THE TASK
Using the listing below, set down each line from the line containing "Lemma stable_members g" through the line containing "apply parsers_shorten in H2.", both ends included, exactly and with nothing added.

DATA
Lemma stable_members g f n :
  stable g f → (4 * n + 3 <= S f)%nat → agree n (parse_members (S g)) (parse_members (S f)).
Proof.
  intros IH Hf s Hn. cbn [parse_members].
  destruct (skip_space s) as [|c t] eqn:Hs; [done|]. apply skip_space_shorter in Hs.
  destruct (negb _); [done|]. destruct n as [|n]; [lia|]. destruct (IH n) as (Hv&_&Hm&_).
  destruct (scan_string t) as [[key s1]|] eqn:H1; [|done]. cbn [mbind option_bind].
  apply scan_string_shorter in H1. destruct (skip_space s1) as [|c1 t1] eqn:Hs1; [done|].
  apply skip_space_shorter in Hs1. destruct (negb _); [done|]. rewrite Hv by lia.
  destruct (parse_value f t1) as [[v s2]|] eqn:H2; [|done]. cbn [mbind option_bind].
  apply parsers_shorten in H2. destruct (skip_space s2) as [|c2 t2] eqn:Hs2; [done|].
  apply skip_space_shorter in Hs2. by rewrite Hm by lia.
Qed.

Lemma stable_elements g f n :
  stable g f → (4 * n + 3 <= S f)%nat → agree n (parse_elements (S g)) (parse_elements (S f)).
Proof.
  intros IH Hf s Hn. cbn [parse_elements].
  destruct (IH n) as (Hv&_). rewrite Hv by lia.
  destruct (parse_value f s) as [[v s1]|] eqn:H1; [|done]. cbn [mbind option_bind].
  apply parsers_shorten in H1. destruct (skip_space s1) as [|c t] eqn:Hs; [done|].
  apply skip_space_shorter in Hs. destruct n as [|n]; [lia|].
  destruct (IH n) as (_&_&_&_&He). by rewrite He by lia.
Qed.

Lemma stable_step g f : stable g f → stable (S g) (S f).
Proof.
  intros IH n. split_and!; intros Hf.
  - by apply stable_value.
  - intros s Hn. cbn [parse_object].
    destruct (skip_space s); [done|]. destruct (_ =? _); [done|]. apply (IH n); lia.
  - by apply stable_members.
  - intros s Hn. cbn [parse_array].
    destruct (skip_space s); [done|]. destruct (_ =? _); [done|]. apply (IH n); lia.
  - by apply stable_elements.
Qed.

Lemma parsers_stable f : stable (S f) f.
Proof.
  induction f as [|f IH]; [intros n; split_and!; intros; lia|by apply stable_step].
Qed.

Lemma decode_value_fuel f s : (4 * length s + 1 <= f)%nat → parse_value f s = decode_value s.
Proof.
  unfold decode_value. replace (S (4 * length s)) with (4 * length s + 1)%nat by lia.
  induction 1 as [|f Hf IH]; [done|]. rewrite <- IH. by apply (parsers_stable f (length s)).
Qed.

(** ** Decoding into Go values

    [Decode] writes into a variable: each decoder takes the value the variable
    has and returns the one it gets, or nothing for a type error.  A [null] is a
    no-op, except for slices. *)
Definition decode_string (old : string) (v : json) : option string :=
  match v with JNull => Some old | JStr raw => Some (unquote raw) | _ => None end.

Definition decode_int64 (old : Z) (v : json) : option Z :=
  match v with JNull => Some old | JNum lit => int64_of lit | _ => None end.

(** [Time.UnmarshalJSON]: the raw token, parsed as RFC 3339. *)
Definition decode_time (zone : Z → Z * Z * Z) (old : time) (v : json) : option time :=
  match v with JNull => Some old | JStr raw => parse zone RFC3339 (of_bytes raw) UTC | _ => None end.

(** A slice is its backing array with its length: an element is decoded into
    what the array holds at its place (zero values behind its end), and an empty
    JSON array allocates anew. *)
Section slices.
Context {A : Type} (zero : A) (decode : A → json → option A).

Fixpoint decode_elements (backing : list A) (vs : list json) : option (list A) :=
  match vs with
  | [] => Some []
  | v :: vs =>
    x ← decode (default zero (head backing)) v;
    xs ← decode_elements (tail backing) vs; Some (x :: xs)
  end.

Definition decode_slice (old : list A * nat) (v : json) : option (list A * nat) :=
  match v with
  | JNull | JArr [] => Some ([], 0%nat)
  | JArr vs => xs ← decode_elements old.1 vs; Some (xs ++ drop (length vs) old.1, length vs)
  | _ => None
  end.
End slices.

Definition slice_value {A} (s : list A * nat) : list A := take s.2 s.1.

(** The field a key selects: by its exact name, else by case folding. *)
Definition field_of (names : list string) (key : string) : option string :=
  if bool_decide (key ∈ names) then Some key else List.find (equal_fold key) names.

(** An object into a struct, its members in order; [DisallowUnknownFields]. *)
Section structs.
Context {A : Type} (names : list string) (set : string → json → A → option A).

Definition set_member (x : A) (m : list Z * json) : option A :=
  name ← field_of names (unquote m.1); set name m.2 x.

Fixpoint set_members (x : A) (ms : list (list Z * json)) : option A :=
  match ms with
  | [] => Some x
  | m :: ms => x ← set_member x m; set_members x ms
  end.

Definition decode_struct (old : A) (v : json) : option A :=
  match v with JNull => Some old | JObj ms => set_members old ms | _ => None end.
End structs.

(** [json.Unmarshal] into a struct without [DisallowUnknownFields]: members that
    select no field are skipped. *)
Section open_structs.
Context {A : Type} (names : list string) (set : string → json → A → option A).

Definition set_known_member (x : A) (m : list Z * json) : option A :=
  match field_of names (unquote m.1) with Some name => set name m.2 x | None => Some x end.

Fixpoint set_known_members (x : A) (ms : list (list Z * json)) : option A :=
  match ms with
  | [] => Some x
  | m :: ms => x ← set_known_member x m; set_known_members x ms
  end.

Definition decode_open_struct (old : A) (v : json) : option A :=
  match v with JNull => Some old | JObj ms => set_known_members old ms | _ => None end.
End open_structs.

---

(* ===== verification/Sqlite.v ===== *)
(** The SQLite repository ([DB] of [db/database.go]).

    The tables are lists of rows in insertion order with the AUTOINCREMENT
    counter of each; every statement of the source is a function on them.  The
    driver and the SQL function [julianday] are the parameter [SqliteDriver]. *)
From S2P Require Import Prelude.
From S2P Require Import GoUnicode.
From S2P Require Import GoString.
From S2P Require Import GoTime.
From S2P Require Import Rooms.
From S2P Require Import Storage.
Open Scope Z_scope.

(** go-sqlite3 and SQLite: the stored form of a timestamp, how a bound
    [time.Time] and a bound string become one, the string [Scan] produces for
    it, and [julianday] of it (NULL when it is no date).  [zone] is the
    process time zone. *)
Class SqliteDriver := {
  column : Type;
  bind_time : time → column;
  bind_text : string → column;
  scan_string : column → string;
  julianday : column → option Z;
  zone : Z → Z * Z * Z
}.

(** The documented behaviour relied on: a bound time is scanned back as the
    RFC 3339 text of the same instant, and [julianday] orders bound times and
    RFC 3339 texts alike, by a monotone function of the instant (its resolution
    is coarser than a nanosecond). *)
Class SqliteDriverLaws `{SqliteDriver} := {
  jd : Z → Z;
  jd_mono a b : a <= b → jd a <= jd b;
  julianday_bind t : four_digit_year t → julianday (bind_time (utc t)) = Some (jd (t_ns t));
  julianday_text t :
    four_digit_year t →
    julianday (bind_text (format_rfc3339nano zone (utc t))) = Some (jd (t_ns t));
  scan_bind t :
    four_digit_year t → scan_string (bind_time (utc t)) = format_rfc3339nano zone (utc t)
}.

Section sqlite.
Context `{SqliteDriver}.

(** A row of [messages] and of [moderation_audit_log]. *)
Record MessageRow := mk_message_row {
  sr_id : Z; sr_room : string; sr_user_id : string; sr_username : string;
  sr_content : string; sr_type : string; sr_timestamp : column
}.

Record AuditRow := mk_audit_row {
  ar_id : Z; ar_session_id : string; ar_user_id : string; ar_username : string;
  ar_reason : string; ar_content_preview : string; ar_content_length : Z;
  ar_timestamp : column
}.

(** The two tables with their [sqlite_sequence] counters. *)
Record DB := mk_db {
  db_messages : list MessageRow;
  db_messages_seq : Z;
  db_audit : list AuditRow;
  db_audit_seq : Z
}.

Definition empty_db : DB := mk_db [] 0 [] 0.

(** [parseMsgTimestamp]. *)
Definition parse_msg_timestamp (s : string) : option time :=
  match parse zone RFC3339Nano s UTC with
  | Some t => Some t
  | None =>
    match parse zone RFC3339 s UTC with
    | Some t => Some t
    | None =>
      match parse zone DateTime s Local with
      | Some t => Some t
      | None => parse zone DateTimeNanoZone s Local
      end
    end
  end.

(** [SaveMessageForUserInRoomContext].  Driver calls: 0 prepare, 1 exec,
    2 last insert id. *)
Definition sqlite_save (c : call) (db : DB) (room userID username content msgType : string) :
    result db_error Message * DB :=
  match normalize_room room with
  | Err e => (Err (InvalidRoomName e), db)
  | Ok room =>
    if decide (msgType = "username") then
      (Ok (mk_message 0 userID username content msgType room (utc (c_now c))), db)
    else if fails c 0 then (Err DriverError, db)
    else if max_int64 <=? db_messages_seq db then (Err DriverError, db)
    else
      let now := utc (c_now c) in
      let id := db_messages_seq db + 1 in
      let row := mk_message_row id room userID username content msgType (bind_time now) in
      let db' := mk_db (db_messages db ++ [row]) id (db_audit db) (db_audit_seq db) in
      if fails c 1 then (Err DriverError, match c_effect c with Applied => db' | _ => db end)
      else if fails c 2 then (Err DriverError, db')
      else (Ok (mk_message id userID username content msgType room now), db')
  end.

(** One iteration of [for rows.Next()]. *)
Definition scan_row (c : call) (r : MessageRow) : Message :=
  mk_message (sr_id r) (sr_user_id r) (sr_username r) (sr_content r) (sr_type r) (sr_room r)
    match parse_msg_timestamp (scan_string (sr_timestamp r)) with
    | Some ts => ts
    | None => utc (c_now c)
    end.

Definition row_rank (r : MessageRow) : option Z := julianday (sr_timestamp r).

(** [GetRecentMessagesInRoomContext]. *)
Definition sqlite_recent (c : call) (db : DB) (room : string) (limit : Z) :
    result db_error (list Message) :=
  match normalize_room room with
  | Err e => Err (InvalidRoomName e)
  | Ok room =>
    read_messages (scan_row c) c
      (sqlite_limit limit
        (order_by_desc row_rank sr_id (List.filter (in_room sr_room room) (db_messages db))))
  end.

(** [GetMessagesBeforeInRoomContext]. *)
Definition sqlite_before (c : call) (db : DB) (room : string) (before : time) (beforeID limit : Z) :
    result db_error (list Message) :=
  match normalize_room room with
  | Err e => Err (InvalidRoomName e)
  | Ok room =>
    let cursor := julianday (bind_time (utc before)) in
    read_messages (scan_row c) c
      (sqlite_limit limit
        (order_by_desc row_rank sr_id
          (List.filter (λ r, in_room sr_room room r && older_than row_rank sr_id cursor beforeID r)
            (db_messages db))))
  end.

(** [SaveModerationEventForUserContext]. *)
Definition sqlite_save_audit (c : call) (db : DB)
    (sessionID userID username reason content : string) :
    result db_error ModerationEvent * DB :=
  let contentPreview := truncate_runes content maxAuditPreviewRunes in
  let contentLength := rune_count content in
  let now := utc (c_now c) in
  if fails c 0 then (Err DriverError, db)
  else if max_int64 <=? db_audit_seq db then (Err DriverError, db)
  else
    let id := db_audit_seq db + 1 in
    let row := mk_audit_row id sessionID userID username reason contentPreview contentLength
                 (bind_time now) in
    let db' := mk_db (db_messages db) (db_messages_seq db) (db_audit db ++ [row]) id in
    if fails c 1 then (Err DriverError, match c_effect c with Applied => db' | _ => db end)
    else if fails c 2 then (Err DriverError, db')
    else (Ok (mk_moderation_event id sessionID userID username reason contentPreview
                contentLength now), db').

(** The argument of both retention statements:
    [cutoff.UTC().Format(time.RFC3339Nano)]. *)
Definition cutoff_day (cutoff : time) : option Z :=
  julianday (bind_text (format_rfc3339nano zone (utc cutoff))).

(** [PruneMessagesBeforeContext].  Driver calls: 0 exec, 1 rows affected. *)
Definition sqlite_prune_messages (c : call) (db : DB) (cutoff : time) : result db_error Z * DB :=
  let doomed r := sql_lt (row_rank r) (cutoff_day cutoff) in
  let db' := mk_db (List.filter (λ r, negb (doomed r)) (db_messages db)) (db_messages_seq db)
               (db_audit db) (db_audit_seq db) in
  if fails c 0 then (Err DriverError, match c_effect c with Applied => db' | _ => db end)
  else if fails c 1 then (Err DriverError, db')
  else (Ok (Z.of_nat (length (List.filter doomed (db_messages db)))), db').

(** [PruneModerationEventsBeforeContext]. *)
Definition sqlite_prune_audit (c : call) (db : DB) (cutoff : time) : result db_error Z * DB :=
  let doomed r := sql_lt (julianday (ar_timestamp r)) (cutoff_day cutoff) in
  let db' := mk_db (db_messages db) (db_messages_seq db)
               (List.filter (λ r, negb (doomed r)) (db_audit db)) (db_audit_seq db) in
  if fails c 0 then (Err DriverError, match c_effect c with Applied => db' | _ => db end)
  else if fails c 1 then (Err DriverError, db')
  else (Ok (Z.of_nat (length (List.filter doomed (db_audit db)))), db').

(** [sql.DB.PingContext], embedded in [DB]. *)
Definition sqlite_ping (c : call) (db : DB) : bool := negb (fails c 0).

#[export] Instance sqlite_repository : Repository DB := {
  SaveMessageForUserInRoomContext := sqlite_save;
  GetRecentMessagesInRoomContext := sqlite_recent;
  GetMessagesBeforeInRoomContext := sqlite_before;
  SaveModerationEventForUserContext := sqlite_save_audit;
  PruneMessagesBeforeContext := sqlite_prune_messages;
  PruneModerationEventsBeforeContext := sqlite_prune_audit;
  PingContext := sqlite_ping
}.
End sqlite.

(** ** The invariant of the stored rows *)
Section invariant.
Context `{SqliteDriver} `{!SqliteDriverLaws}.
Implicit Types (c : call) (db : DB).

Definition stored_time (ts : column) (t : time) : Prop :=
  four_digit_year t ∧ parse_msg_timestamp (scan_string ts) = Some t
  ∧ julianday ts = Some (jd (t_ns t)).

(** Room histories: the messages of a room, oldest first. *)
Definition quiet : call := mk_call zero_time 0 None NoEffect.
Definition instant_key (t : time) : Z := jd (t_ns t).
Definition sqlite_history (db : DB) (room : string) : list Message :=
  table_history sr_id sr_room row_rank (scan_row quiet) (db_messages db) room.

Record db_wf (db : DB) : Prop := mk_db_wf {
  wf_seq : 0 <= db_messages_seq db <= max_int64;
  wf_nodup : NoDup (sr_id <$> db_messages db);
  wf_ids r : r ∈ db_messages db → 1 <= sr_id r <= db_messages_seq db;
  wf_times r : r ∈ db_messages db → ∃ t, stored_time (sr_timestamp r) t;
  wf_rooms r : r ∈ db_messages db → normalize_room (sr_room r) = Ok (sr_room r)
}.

* * *

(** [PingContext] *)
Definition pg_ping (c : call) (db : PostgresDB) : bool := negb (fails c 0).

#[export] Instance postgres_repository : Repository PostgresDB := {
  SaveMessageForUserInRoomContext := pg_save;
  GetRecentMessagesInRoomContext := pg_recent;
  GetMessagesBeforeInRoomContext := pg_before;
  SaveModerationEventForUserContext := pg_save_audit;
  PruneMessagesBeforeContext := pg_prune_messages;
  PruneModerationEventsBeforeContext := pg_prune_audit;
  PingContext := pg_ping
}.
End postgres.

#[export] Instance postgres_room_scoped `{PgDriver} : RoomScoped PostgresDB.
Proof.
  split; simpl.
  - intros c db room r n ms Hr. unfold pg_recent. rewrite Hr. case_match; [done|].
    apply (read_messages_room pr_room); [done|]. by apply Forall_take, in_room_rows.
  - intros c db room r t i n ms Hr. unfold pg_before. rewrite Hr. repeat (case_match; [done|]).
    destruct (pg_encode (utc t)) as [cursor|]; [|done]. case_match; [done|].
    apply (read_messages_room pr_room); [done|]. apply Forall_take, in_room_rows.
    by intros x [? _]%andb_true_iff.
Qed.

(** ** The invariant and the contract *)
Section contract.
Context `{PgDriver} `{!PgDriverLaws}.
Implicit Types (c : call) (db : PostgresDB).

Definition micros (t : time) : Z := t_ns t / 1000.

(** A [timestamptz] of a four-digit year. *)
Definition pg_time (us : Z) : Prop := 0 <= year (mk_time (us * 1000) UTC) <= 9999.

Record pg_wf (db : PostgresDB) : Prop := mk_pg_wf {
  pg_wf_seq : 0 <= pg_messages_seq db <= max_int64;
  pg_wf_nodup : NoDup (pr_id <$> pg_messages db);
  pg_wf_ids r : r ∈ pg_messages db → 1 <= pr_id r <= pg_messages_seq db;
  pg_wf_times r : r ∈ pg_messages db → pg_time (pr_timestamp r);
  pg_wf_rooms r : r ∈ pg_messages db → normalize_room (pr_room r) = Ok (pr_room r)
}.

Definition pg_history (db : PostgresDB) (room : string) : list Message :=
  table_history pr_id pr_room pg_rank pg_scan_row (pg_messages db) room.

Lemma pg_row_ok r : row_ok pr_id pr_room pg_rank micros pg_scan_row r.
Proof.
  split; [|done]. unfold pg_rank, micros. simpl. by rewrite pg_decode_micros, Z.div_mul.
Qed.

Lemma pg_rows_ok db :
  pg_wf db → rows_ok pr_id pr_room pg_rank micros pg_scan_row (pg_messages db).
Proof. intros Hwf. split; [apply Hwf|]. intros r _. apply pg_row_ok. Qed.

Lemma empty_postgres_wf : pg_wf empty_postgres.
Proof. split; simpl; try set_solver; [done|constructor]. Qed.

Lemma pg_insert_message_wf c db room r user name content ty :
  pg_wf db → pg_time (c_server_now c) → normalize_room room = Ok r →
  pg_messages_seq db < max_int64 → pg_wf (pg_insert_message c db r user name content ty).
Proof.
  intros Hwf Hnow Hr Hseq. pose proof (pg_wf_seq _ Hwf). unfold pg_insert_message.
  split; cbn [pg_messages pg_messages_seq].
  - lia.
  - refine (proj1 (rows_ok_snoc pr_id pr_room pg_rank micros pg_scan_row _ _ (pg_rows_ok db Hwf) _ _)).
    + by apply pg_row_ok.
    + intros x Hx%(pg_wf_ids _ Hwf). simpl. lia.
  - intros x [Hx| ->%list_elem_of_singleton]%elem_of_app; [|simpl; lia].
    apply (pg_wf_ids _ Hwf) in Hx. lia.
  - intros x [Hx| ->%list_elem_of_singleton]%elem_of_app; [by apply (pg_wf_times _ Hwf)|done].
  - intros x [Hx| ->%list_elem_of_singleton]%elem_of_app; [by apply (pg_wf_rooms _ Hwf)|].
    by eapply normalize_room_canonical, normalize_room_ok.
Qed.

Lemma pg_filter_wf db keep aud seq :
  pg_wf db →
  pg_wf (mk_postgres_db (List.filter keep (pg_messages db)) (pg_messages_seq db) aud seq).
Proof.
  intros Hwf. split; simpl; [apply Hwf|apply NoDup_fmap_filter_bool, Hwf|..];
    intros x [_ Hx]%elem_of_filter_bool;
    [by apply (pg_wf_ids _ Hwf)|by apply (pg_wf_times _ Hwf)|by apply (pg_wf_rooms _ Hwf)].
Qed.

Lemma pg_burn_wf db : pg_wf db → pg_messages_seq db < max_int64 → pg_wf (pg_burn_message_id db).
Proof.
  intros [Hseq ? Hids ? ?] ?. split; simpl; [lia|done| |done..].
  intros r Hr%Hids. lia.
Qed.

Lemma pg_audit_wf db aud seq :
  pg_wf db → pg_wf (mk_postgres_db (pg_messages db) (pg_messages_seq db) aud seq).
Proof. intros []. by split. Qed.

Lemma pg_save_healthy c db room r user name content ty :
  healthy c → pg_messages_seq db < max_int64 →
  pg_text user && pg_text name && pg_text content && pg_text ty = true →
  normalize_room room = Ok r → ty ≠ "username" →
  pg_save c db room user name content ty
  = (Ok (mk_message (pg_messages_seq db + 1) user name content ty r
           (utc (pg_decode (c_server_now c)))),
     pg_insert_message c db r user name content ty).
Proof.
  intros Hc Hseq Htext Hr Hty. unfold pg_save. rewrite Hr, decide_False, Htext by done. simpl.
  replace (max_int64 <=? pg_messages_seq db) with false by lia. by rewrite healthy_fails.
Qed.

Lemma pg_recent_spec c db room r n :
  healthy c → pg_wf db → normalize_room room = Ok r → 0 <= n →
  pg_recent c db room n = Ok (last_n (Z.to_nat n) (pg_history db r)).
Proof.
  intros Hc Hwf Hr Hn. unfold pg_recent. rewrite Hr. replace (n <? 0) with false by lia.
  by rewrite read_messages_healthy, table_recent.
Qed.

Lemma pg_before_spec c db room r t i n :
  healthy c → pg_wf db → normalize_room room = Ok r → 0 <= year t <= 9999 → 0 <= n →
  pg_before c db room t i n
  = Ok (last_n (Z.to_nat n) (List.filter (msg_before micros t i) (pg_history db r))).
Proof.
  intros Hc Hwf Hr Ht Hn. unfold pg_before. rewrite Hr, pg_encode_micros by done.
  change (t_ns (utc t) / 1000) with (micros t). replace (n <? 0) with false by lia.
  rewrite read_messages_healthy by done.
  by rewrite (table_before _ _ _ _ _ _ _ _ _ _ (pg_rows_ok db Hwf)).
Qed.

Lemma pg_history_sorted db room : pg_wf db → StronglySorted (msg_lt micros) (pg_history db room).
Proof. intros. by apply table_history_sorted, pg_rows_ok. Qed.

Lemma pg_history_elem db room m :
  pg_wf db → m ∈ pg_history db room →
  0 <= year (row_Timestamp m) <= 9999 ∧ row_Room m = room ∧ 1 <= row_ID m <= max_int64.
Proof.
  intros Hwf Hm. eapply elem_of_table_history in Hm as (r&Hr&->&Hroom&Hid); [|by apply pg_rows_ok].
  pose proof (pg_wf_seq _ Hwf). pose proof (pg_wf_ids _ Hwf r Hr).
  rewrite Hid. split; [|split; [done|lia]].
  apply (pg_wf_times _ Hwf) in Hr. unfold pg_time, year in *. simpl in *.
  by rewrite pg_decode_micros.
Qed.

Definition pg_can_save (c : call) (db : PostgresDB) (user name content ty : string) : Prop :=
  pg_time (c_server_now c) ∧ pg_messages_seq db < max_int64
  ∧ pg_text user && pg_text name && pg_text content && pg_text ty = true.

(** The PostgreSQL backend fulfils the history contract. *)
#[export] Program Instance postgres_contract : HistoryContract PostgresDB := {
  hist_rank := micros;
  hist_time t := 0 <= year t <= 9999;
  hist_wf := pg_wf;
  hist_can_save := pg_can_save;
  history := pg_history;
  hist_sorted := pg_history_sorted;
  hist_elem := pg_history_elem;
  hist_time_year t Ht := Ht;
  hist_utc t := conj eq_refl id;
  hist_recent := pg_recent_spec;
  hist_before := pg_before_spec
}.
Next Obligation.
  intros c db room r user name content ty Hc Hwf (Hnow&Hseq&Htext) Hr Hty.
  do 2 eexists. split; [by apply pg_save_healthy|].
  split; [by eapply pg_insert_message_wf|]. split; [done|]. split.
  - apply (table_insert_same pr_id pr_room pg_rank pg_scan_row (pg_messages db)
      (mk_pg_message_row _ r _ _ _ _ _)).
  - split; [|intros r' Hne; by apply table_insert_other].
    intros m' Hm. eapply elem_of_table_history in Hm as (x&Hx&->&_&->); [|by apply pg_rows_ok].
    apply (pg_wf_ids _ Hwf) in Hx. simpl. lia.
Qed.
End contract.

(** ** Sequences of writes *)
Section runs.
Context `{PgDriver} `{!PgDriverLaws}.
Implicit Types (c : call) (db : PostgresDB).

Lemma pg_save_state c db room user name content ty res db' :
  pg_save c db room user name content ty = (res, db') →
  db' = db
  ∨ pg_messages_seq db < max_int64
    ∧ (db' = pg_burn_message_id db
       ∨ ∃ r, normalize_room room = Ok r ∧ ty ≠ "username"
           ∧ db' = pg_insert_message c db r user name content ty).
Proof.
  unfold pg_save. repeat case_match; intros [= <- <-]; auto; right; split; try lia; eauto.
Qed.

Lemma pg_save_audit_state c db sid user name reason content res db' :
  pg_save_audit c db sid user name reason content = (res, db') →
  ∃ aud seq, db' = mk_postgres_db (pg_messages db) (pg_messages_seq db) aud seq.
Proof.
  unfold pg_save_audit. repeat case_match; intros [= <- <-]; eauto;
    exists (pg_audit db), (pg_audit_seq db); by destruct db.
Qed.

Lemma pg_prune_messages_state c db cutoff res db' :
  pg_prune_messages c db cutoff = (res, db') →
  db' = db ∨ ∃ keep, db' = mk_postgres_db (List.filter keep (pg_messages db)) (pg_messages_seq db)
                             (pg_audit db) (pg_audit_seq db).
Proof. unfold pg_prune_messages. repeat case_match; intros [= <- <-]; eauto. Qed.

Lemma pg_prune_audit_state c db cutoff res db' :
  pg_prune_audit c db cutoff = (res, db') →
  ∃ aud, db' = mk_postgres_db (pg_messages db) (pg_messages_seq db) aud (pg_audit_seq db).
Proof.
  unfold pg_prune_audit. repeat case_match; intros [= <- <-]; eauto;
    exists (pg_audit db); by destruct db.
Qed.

ANSWER BOX
Lemma stable_members g f n :
  stable g f → (4 * n + 3 <= S f)%nat → agree n (parse_members (S g)) (parse_members (S f)).
Proof.
  intros IH Hf s Hn. cbn [parse_members].
  destruct (skip_space s) as [|c t] eqn:Hs; [done|]. apply skip_space_shorter in Hs.
  destruct (negb _); [done|]. destruct n as [|n]; [lia|]. destruct (IH n) as (Hv&_&Hm&_).
  destruct (scan_string t) as [[key s1]|] eqn:H1; [|done]. cbn [mbind option_bind].
  apply scan_string_shorter in H1. destruct (skip_space s1) as [|c1 t1] eqn:Hs1; [done|].
  apply skip_space_shorter in Hs1. destruct (negb _); [done|]. rewrite Hv by lia.
  destruct (parse_value f t1) as [[v s2]|] eqn:H2; [|done]. cbn [mbind option_bind].
  apply parsers_shorten in H2. destruct (skip_space s2) as [|c2 t2] eqn:Hs2; [done|].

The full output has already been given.